**To do:** Output each line of the data word for word, from the first through the line that holds "if 3 <? iterations then", and leave off whatever follows.

#### Excerpted data

(** One pass of the inner loop, for [node_id] between the formatting element and the furthest
    block. *)
Definition adoption_inner (furthest_block_id : NodeId) (s : Inner) (node_id : NodeId) : res Inner :=
  let b := s.(in_tb) in
  let iterations := S s.(in_iterations) in
  match position (entry_is node_id) b.(active_formatting) with
  | None =>
      b ← remove_from_stack b node_id;
      Ok (MkInner b s.(in_bookmark) s.(in_last) iterations)
  | Some af_pos =>
      if 3 <? iterations then
        afe ← vec_remove af_pos b.(active_formatting);
        b ← remove_from_stack (set_afe afe b) node_id;
        Ok (MkInner b s.(in_bookmark) s.(in_last) iterations)
      else
        '(_, node_tag, node_attrs) ← afe_formatting_at b af_pos;
        '(new_node, d) ← create_node b.(document) (NElement node_tag node_attrs);
        let b := set_document d b in
        afe ← vec_set af_pos (Formatting (new_node, node_tag, node_attrs)) b.(active_formatting);
        let b := set_afe afe b in
        b ← match stack_pos_of b node_id with
            | Some p => st ← vec_set p new_node b.(open_elements); Ok (set_open st b)
            | None => Ok b
            end;
        let bookmark := if (s.(in_last) =? furthest_block_id)%N then AfterNode new_node
                        else s.(in_bookmark) in
        d ← detach_if_attached b.(document) s.(in_last);
        d ← append_child d new_node s.(in_last);
        Ok (MkInner (set_document d b) bookmark new_node iterations)
  end.

(** A [for] loop over a collected vector. *)
Fixpoint for_each {A S} (f : S → A → res S) (s : S) (l : list A) : res S :=
  match l with
  | [] => Ok s
  | x :: l' => s ← f s x; for_each f s l'
  end.

Definition move_child (new_parent : NodeId) (d : Document) (child : NodeId) : res Document :=
  d ← detach d child; append_child d new_parent child.

(** Puts [last_node] in the place the common ancestor calls for. *)
Definition place_last_node (b : TreeBuilder) (common_ancestor last_node : NodeId) : res TreeBuilder :=
  d ← detach_if_attached b.(document) last_node;
  let b := set_document d b in
  tc ← is_table_context d common_ancestor;
  if tc : bool then
    let saved := b.(foster_parenting) in
    let b := set_foster true b in
    '(p, reference) ← foster_parent_target b;
    d ← insert_before b.(document) p last_node reference;
    Ok (set_foster saved (set_document d b))
  else
    d ← append_child b.(document) common_ancestor last_node;
    Ok (set_document d b).

(** The list after the formatting element's entry has moved to the bookmark. *)
Definition move_to_bookmark (afe : list AfeEntry) (bookmark : Bookmark) (fe_pos : nat)
    (fe_id : NodeId) (e : AfeEntry) : res (list AfeEntry) :=
  let raw_insert_at :=
    match bookmark with
    | AtFormattingElement => fe_pos
    | AfterNode id => match position (entry_is id) afe with Some p => p + 1 | None => fe_pos end
    end in
  fe_pos_now ← unwrap (position (entry_is fe_id) afe);
  afe ← vec_remove fe_pos_now afe;
  let insert_at := if fe_pos_now <? raw_insert_at then raw_insert_at - 1 else raw_insert_at in
  vec_insert (insert_at `min` length afe) e afe.

(** [iter().position(|&id| self.is_special(id))]. *)
Fixpoint special_position (d : Document) (l : list NodeId) : res (option nat) :=
  match l with
  | [] => Ok None
  | id :: l' =>
      sp ← is_special d id;
      if sp : bool then Ok (Some 0) else r ← special_position d l'; Ok (option_map S r)
  end.

(** One iteration of the outer loop: [true] means that the algorithm returns. *)
Definition adoption_outer (b : TreeBuilder) (tag : list N) : res (bool * TreeBuilder) :=
  fp ← afe_formatting_rposition b tag;
  match fp with
  | None => b ← any_other_end_tag b tag; Ok (true, b)
  | Some fe_pos =>
      '(fe_id, _, _) ← afe_formatting_at b fe_pos;
      match stack_pos_of b fe_id with
      | None => afe ← vec_remove fe_pos b.(active_formatting); Ok (true, set_afe afe b)
      | Some fe_stack_pos =>
          in_scope ← has_node_in_scope b fe_id;
          if negb in_scope then Ok (true, b)
          else
            above ← slice_from (S fe_stack_pos) b.(open_elements);
            fb ← special_position b.(document) above;
            match fb with
            | None =>
                afe ← vec_remove fe_pos b.(active_formatting);
                Ok (true, set_afe afe (set_open (take fe_stack_pos b.(open_elements)) b))
            | Some rel =>
                let furthest_block_pos := fe_stack_pos + 1 + rel in
                furthest_block_id ← unwrap (b.(open_elements) !! furthest_block_pos);
                common_ancestor ← match fe_stack_pos with
                                  | O => Panic
                                  | S n => unwrap (b.(open_elements) !! n)
                                  end;
                between ← slice (S fe_stack_pos) furthest_block_pos b.(open_elements);
                s ← for_each (adoption_inner furthest_block_id)
                      (MkInner b AtFormattingElement furthest_block_id 0) (rev between);
                b ← place_last_node s.(in_tb) common_ancestor s.(in_last);
                '(_, fe_tag, fe_attrs) ← afe_formatting_at b fe_pos;
                '(new_fe, d) ← create_node b.(document) (NElement fe_tag fe_attrs);
                kids ← children d furthest_block_id;
                d ← for_each (move_child new_fe) d kids;
                d ← append_child d furthest_block_id new_fe;
                let b := set_document d b in
                afe ← move_to_bookmark b.(active_formatting) s.(in_bookmark) fe_pos fe_id
                        (Formatting (new_fe, fe_tag, fe_attrs));
                let st := filter (λ id, id ≠ fe_id) b.(open_elements) in
                fb_pos_now ← unwrap (position (λ x, (x =? furthest_block_id)%N) st);
                st ← vec_insert (fb_pos_now + 1) new_fe st;
                Ok (false, set_open st (set_afe afe b))
            end
      end
  end.

(** [for _ in 0..8]. *)
Fixpoint adoption_loop (n : nat) (b : TreeBuilder) (tag : list N) : res TreeBuilder :=
  match n with
  | O => Ok b
  | S n' =>
      '(returned, b) ← adoption_outer b tag;
      if returned : bool then Ok b else adoption_loop n' b tag
  end.

Definition adoption_agency (b : TreeBuilder) (tag : list N) : res TreeBuilder :=
  plain ← match last b.(open_elements) with
          | None => Ok false
          | Some current =>
              t ← tag_of b.(document) current;
              Ok (bool_decide (t = Some tag) && negb (existsb (entry_is current) b.(active_formatting)))
          end;
  if plain : bool then Ok (set_open (vec_pop b.(open_elements)) b)
  else adoption_loop 8 b tag.
(** Nodes not yet attached do not change where the next one goes. *)
Lemma insertion_point_evolves c b d :
  Core b → b.(open_elements) ≠ [] → evolves c b.(document) d →
  (∀ x q, parent_edge d x q ↔ parent_edge b.(document) x q) →
  insertion_point (set_document d b) = insertion_point b.
Proof.
  intros HC Hne E Hpe.
  assert (∀ x, x ∈ open_elements b → tag_of d x = tag_of (document b) x) as Htag.
  { intros x Hx. destruct (co_elem _ HC _ Hx) as [t Hxt].
    by rewrite (tag_of_tg _ _ _ Hxt), (tag_of_tg _ _ _ (ev_tag _ _ _ _ _ E Hxt)). }
  assert (∀ rl, (∀ x, x ∈ rl → x ∈ open_elements b) →
    find_tag d "table" rl = find_tag (document b) "table" rl) as Hfind.
  { induction rl as [|x rl IH]; [done|]. intros Hrl. cbn [find_tag].
    rewrite Htag by (apply Hrl; by left). by rewrite IH by set_solver. }
  destruct (current_spot b HC Hne) as (x & Hx & Hlast & Hin & _).
  unfold insertion_point, fosters, current_node_needs_foster, is_table_context, foster_parent_target,
    current_node in *. cbn. rewrite Hlast in *. cbn [mbind res_bind] in *. rewrite Htag by done.
  rewrite Hfind by (intros y; by rewrite elem_of_rev).
  destruct (foster_parenting b); [|done].
  destruct (tag_of (document b) x) as [t| |]; try done. cbn [mbind res_bind].
  destruct (match t with Some _ => _ | None => _ end); [|done].
  destruct (find_tag_spec (document b) "table" (rev (open_elements b))) as (o & -> & Ho).
  { intros y Hy. apply co_live; [done|]. by rewrite elem_of_rev in Hy. }
  cbn [mbind res_bind]. destruct o as [y|]; [|done]. destruct Ho as [Hy _]. rewrite elem_of_rev in Hy.
  destruct (co_attached _ HC _ Hy) as [q Hq]. rewrite (parent_of_edge _ _ _ Hq).
  apply Hpe in Hq. by rewrite (parent_of_edge _ _ _ Hq).
Qed.

Definition pushed (name : list N) (id : NodeId) : list NodeId :=
  if among name VOID_ELEMENTS then [] else [id].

########

**Task response:**
(** One pass of the inner loop, for [node_id] between the formatting element and the furthest
    block. *)
Definition adoption_inner (furthest_block_id : NodeId) (s : Inner) (node_id : NodeId) : res Inner :=
  let b := s.(in_tb) in
  let iterations := S s.(in_iterations) in
  match position (entry_is node_id) b.(active_formatting) with
  | None =>
      b ← remove_from_stack b node_id;
      Ok (MkInner b s.(in_bookmark) s.(in_last) iterations)
  | Some af_pos =>
      if 3 <? iterations then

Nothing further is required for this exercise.